Thursday, March 7, 2019

I WANT GHOST RIDER!

Earlier I posted two guesses for Captain Marvel's numbers: one pessimistic, one optimistic. I still feel these are the likely outcomes, and my official bifurcated guess. And yet I feel I wasn't truly being honest on what my instinctive assessment is, because I think it's wrong, yet still it is what I believe in my gut. You can't change how you feel about things in your gut, just ignore it or allow it.

Eh. Why?


In my gut, I feel like Captain Marvel should make about $38 million its opening weekend and maybe $420 million overall. I don't see it as interesting in the slightest. I think Captain Marvel is a lame character. I think Brie Larson's comments didn't help, but quite honestly I don't see who cares about this. Who cares about some angry militant heroine who hates you? Who wants that?

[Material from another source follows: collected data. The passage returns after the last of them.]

(** X5.  When the configuration cannot be loaded the run ends with the
    exception of the loader before any app is looked at: nothing is
    attempted, the file is as it was, and the closing record is not
    written. *)
Theorem load_failure_ends_the_run env file e :
  env_json_load env file = Raises e ->
  do_backup env file =
  (Raises e,
   [EvLog INFO "starting all backups" []; EvOpen CONFIG_FILE "r"],
   file).
Proof.
  intros Hload. unfold do_backup.
  rewrite (bind_returns (log INFO "starting all backups" []) _ file tt
             [EvLog INFO "starting all backups" []] file eq_refl).
  assert (Hread : read_config env file = (Raises e, [EvOpen CONFIG_FILE "r"], file)).
  { unfold read_config. now rewrite Hload. }
  rewrite (bind_raises _ _ file _ _ _ Hread). reflexivity.
Qed.

Lemma load_failure_ends_the_run_witness :
  do_backup (mkEnv (fun p => p) (fun _ => Raises (OtherException "JSONDecodeError"))
               name_chunks june_2024 (fun _ => oracle_ok)) "[" =
  (Raises (OtherException "JSONDecodeError"),
   [EvLog INFO "starting all backups" []; EvOpen CONFIG_FILE "r"],
   "[").
Proof.
  apply (load_failure_ends_the_run
           (mkEnv (fun p => p) (fun _ => Raises (OtherException "JSONDecodeError"))
              name_chunks june_2024 (fun _ => oracle_ok)) "["
           (OtherException "JSONDecodeError")).
  reflexivity.
Defined.

Lemma do_backup_loop_up_to_date env now todo :
  forall done file,
    Forall (up_to_date now) todo ->
    do_backup_loop env now done todo file =
    (Returns (done ++ todo)%list, up_to_date_records todo, file).
Proof.
  induction todo as [|app rest IH]; intros done file Hall.
  - simpl. unfold ret. now rewrite app_nil_r.
  - inversion Hall as [|? ? Happ Hrest]; subst.
    rewrite do_backup_loop_cons.
    assert (Hs : selected now (app_bk app) = None) by now apply selected_none.
    rewrite (do_backup_app_none env now done app rest file Hs).
    cbv zeta. run_mk. rewrite (IH _ _ Hrest). run_mk.
    now rewrite <- app_assoc.
Qed.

I say this, but I think my instincts are wrong. They have to be, because my gauge of what should be a success is skewed. My favorite Marvel movie was Ghost Rider (2007), and I'm still angry it didn't get its due.



Ghost Rider was the best Marvel film, better than Civil War or Iron Man or any of that other crap the young people all wank themselves to. Nicholas Cage did an Elvis impression, he went up the side of a building on a motorcycle made of fire, and the flaming skull of Ghost Rider is ALWAYS grinning. Whereas Brie Larson can only show the emotion of angry impatience, Nicholas Cage showed every emotion imaginable in any given second, laughing maniacally, snarling, and screaming in a tour de force only equalled by his turn in the ill-conceived Wicker Man remake.

And in terms of characters, Captain Marvel may be able to fly and shoot energy bolts (the most boring powers there are), but Ghost Rider is a goddamn flaming skull who hurts people by staring at them. He is as awesome in every aspect as Captain Marvel is bland and generic. 

The plot of Ghost Rider, for those uninitiated, is that Nicholas Cage plays daredevil Johnny Blaze, who sold his soul to Mephistopheles in his teens to save his father's life by curing his cancer. Naturally the devil betrays him and kills his father anyways. Despite the difference of opinion on the contract, Mephisto still turns up decades later to force Johnny to become the Ghost Rider, The Devil's bounty hunter, to bring wayward souls into hell. In particular Mephisto wants Blaze to bring him four Demons who seek an evil contract of power. Ghost Rider finds and defeats each in turn. He also balances this with love interest Eva Mendes, who comes to learn of his curse.

Tldr - Ghost Rider is a flaming skull who beats up criminals. And it had Sam Elliot as the first Ghost Rider, a flaming skull cowboy with a Warlock Dreadsteed instead of a motorcycle. Everything about this movie was what a comic book movie should be: fun, over the top, insane, and awesome.

But cruel fate conspired against it. It came out in March, with a 38% rotten score (the bastards) and this beautiful film was considered a bomb, so maligned it isn't even considered to be in the MCU. A sequel was made with Nicholas Cage, but of such inferior quality and production values its existence is profane.

It was BEAUTIFUL!

But when it burned, it burned so brightly, the Roy Batty of the MCU, superior to all others but retired too soon. Lost, like tears in the rain. 

And so when I conceive of a world that would reject the awesomeness of Ghost Rider, which deserved to make two billion dollars and inspire TRULY AWESOME merchandise, I can fully see this world valuing the unmitigated boring shit that is Captain Marvel, the garbage heap of bland feminist antisexploitation backed up by Disney's borderline frightening PR machine.

Why, oh why, can't we have Nicholas Cage playing a flaming skeleton anymore?